Customers must disclose habits like smoking and alcohol consumption honestly, regardless of frequency

Purchasing Health Insurance
Proposal forms are designed to extract detailed information about each member. Each member must be treated as a separate entity during disclosure.
Himali Patel
4 min read Last Updated : Apr 08 2025 | 10:53 PM IST
In a recent ruling, the Supreme Court overturned the National Consumer Disputes Resolution Commission’s order and upheld Life Insurance Corpo­ration (LIC) of India’s decision to deny a claim due to non-disclosure of alcohol consumption. The insured had purchased Jeevan Arogya, a hospitalisation cash benefit policy. The court held that long-term alcohol use was a material fact, and failure to disclose it justified claim rejection after the policyholder’s death. 
Insurance, say experts, is based on the principle of utmost good faith. “This verdict reinforces the importance of transparency and full disclosure in the proposal form to ensure successful claim settlement,” says Shilpa Arora, co-founder and chief operating officer (COO), Insurance Samadhan. 
Disclose lifestyle habits 
Customers must disclose habits like smoking and alcohol consumption, regardless of frequency. “Whether it is occasional or regular, buyers must disclose alcohol consumption and smoking honestly.

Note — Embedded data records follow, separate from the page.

Lemma filter_rising (lo hi : Z) ws :
  rising lo hi ws → List.filter not_error ws = ws.
Proof.
  intros (_ & Hn & _). induction Hn as [|w ws Hw Hn IH]; simpl; [reflexivity|].
  rewrite Hw, IH. reflexivity.
Qed.

Lemma filter_errors errs :
  Forall (fun w => not_error w = false) errs → List.filter not_error errs = [].
Proof.
  intros H. induction H as [|w ws Hw Hn IH]; simpl; [reflexivity|].
  rewrite Hw, IH. reflexivity.
Qed.

Lemma post_process_started (env : Env) (uuid : string) (videoOrder : Order)
    (config : option Config) (st : State) (task : State → State) :
  started (post_process env uuid videoOrder config st) = Some task →
  task = run_job env uuid videoOrder (default empty_config config)
  ∧ answered_in (post_process env uuid videoOrder config st)
    = jobs_set uuid (mkJob (JS.of_Z 0) processing None) st
  ∧ response (post_process env uuid videoOrder config st) = Accepted uuid.
Proof.
  unfold post_process.
  destruct (_ || _)%bool; [discriminate|].
  destruct (_ && _)%bool; [discriminate|].
  simpl. intros [= <-]. auto.
Qed.


Lemma steady_world_well_behaved : well_behaved steady_world.
Proof.
  intros ps Hps.
  assert (H : ps = [] ∨ ps = map JS.of_Z [50; 100]%Z).
  { destruct Hps as [|cmd|cmd total]; [left; reflexivity | right ..].
    - reflexivity.
    - simpl. unfold concat_percent. simpl timemark. simpl truthy_string.
      rewrite andb_false_r. reflexivity. }
  destruct H as [-> | ->].
  - exists []. split; [reflexivity|]. split; constructor.
  - exists [50; 100]%Z. split; [reflexivity|].
    split; repeat constructor; lia.
Qed.


Lemma decrease_refutes (l : list number) (i j : nat) (x y : number) :
  (i < j)%nat → l !! i = Some x → l !! j = Some y → JS.lt y x = true →
  ¬ nondecreasing l.
Proof.
  intros Hij Hx Hy Hlt Hn. specialize (Hn i j x y Hij Hx Hy). congruence.
Qed.


(** A failed job always ends with progress 0. *)
Lemma run_job_failure (env : Env) (jobId : string) (order : Order)
    (config : Config) (st st1 : State) (e : string) :
  try_block env jobId order config (set_completedSteps 0 st) = (Throw e, st1) →
  jobs (run_job env jobId order config st) !! jobId
  = Some (mkJob (JS.of_Z 0) error (Some e))
  ∧ history (run_job env jobId order config st)
    = (history st1
       ++ error_writes jobId (totalSteps_of order config) (completedSteps st1) e)%list.
Proof.
  intros H. rewrite run_job_eq, H. split.
  - simpl. apply lookup_insert_eq.
  - simpl. rewrite <- app_assoc. reflexivity.
Qed.

(** C2, on the failing input.  Two pairs; the first combination ends, the
    second fails with "boom" before it reports anything.  The registry
    held progress 25 when the stage failed; the [catch] of the pipeline
    stores 25 with the error, and the [catch] of the route then stores 0:
    the job ends as an error with the stage's message and progress 0. *)
Theorem failed_job_ends_at_zero :
  map (fun w => (progress (snd w), status (snd w)))
    (history (ended failing_world two_pairs empty_config))
  = [ (JS.of_Z 0, processing); (JS.of_Z 25, processing);
      (JS.of_Z 25, error); (JS.of_Z 0, error) ]
  ∧ jobs (ended failing_world two_pairs empty_config) !! "job"
    = Some (mkJob (JS.of_Z 0) error (Some "Failed to combine videos: boom")).
Proof. split; vm_compute; reflexivity. Qed.

(** ** Job creation *)

Lemma length_zero_eqb {A} (l : list A) : Nat.eqb (length l) 0 = true ↔ l = [].
Proof.
  rewrite Nat.eqb_eq. destruct l; simpl; split; intros H;
    first [reflexivity | discriminate].
Qed.

(** C3.  [POST /process] answers with a validation error, registering
    nothing and starting nothing, exactly when a stream is empty or the
    mode is pair-by-pair and the streams differ in length; otherwise it
    registers the job as processing with progress 0 and answers with its
    id before the pipeline has run anything. *)
Theorem create_job_validation (env : Env) (uuid : string) (videoOrder : Order)
    (config : option Config) (st : State) :
  (invalid_order videoOrder config →
     (∃ m, response (post_process env uuid videoOrder config st) = BadRequest m)
     ∧ answered_in (post_process env uuid videoOrder config st) = st
     ∧ started (post_process env uuid videoOrder config st) = None)
  ∧ (¬ invalid_order videoOrder config →
     response (post_process env uuid videoOrder config st) = Accepted uuid
     ∧ answered_in (post_process env uuid videoOrder config st)
       = jobs_set uuid (mkJob (JS.of_Z 0) processing None) st
     ∧ jobs (answered_in (post_process env uuid videoOrder config st)) !! uuid
       = Some (mkJob (JS.of_Z 0) processing None)
     ∧ ran (answered_in (post_process env uuid videoOrder config st)) = ran st
     ∧ started (post_process env uuid videoOrder config st)
       = Some (run_job env uuid videoOrder (default empty_config config))).
Proof.
  unfold invalid_order, pairwise_mode, post_process.
  destruct (Nat.eqb (length (order_a videoOrder)) 0) eqn:Ea.
  { apply length_zero_eqb in Ea. simpl. split; [eauto|]. tauto. }
  destruct (Nat.eqb (length (order_b videoOrder)) 0) eqn:Eb.
  { apply length_zero_eqb in Eb. simpl. split; [eauto|]. tauto. }
  assert (Ha : order_a videoOrder ≠ []).
  { intros H. apply length_zero_eqb in H. congruence. }
  assert (Hb : order_b videoOrder ≠ []).
  { intros H. apply length_zero_eqb in H. congruence. }
  simpl orb. cbv iota.
  destruct (default false (concatenateFirst (default empty_config config))) eqn:Ec;
    simpl negb; simpl andb; cbv iota.
  - split.
    + intros [H | [H | [H _]]]; [tauto | tauto | discriminate].
    + intros _. simpl. rewrite lookup_insert_eq. auto.
  - destruct (Nat.eqb (length (order_a videoOrder)) (length (order_b videoOrder)))
      eqn:El; simpl negb; cbv iota.
    + apply Nat.eqb_eq in El. split.
      * intros [H | [H | [_ H]]]; tauto.
      * intros _. simpl. rewrite lookup_insert_eq. auto.
    + apply Nat.eqb_neq in El. split; [simpl; eauto|].
      intros H. exfalso. apply H. auto.
Qed.

(** Two against three videos: refused pair by pair, accepted in
    concatenate-first mode; two against two: accepted. *)
Lemma create_job_validation_witness :
  invalid_order (mkOrder ["a1"; "a2"] ["b1"; "b2"; "b3"]) None
  ∧ started (post_process steady_world "job"
               (mkOrder ["a1"; "a2"] ["b1"; "b2"; "b3"]) None (init_state ∅))
    = None
  ∧ ¬ invalid_order two_pairs None
  ∧ response (post_process steady_world "job" two_pairs None (init_state ∅))
    = Accepted "job"
  ∧ ¬ invalid_order (mkOrder ["a1"; "a2"] ["b1"; "b2"; "b3"])
        (Some (mkConfig None None None None (Some true)))
  ∧ response (post_process steady_world "job"
                (mkOrder ["a1"; "a2"] ["b1"; "b2"; "b3"])
                (Some (mkConfig None None None None (Some true))) (init_state ∅))
    = Accepted "job".
Proof.
  assert (H1 : invalid_order (mkOrder ["a1"; "a2"] ["b1"; "b2"; "b3"]) None).
  { right. right. split; [reflexivity | simpl; lia]. }
  assert (H2 : ¬ invalid_order two_pairs None).
  { intros [H | [H | [_ H]]]; [discriminate H | discriminate H | simpl in H; lia]. }
  assert (H3 : ¬ invalid_order (mkOrder ["a1"; "a2"] ["b1"; "b2"; "b3"])
                 (Some (mkConfig None None None None (Some true)))).
  { intros [H | [H | [H _]]]; discriminate H. }
  split; [exact H1|]. split.
  { apply (proj1 (create_job_validation steady_world "job" _ None (init_state ∅)) H1). }
  split; [exact H2|]. split.
  { apply (proj2 (create_job_validation steady_world "job" _ None (init_state ∅)) H2). }
  split; [exact H3|].
  apply (proj2 (create_job_validation steady_world "job" _ _ (init_state ∅)) H3).
Defined.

This information can influence premiums and claim settlement,” says Arora. Quantification is important. “Be specific: say that I drink, for instance, 30 ml (one peg) in a week, a month, or a quarter,” says Kapil Mehta, co-founder, SecureNow. 
“Decisions on proposals are based on various factors, including the level of consumption,” says Shashi Kant Dahuja, executive director and chief underwriting officer, Shriram General Insurance. 

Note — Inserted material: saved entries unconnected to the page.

(** X14. What a stream costs in writes, on an available store holding the
    placeholder: never more than one write per token and the final one.
    An empty first token is written as a checkpoint of the empty text (0
    is a multiple of 50).  When every token is a single character, a
    stream of [n] tokens makes [n / 50] checkpoints and the final write. *)
Theorem store_writes_of_a_stream ai am ctx md w :
  let mid := m_id am in
  let tokens := generate_streaming_response ai ctx (mc_content md) in
  let writes := calls (trace_of (generate_stream (Some ai) am ctx md w)) in
  healthy w = true -> has_row mid w ->
  List.length writes <= S (List.length tokens)
  /\ (forall rest,
        tokens = "" :: rest ->
        hd_error writes = Some (UpdateMessage mid "" (Some true), true))
  /\ (Forall (fun token => len token = 1) tokens ->
      List.length writes = S (List.length tokens / 50)).
Proof.
  intros mid tokens writes Hh Hrow. subst writes.
  destruct (generate_stream_healthy ai am ctx md w Hh Hrow)
    as [w2 [t [m0 [E [_ [Hc _]]]]]].
  fold mid tokens in E, Hc. rewrite E. unfold trace_of; cbn [snd].
  rewrite calls_app, Hc. cbn [calls]. unfold checkpoints.
  split; [|split].
  - rewrite length_app, length_map. cbn [List.length].
    pose proof (filter_length_le (fun a => len a mod 50 =? 0)
                  (accumulations "" tokens)) as H.
    rewrite accumulations_length in H. lia.
  - intros rest ->. reflexivity.
  - intros Hone. rewrite length_app, length_map.
    rewrite (checkpoints_of_single_characters tokens "" Hone).
    cbn [List.length len]. rewrite Nat.add_0_l.
    change (0 / 50) with 0. lia.
Qed.

Lemma store_writes_of_a_stream_witness :
  let w := started_store 1 hello store1 in
  let am := assistant_message (started 1 hello store1) in
  let ai := scripted [Some ""; Some "Hi"] None in
  healthy w = true /\ has_row (m_id am) w
  /\ hd_error (calls (trace_of (generate_stream (Some ai) am [] hello w)))
     = Some (UpdateMessage (m_id am) "" (Some true), true).
Proof.
  cbv zeta. split; [reflexivity|].
  split; [apply (started_has_row 1 hello store1)|].
  apply (proj1 (proj2
           (store_writes_of_a_stream (scripted [Some ""; Some "Hi"] None)
              (assistant_message (started 1 hello store1)) [] hello
              (started_store 1 hello store1) eq_refl
              (started_has_row 1 hello store1))) ["Hi"] eq_refl).
Defined.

Such disclosures become even more crucial in the case of critical illness policies. “Policies may get cancelled in case of non-disclosure and misrepresentation,” says Udayan Joshi, chief operating officer, SBI General Insurance. 
Reveal medical history 
Information on past ailments, hospitalisations, and surgeries must be shared. The guidelines define pre-existing diseases as those that were detected, or for which treatment was taken in the past three years, before taking the policy. “But to ensure smooth claim settlement, all pre-existing conditions, major illnesses and surgeries in the past should be disclosed to the best of the insured’s knowledge,” says Dahuja. 
Conditions like blood pressure must be disclosed even if they are under control due to medication. “If you are on medication for blood pressure, it may not show up in medical tests. However, the insurer will get to know about the condition at the time of claim (from your medical reports), increasing the risk of rejection,” says Mehta. 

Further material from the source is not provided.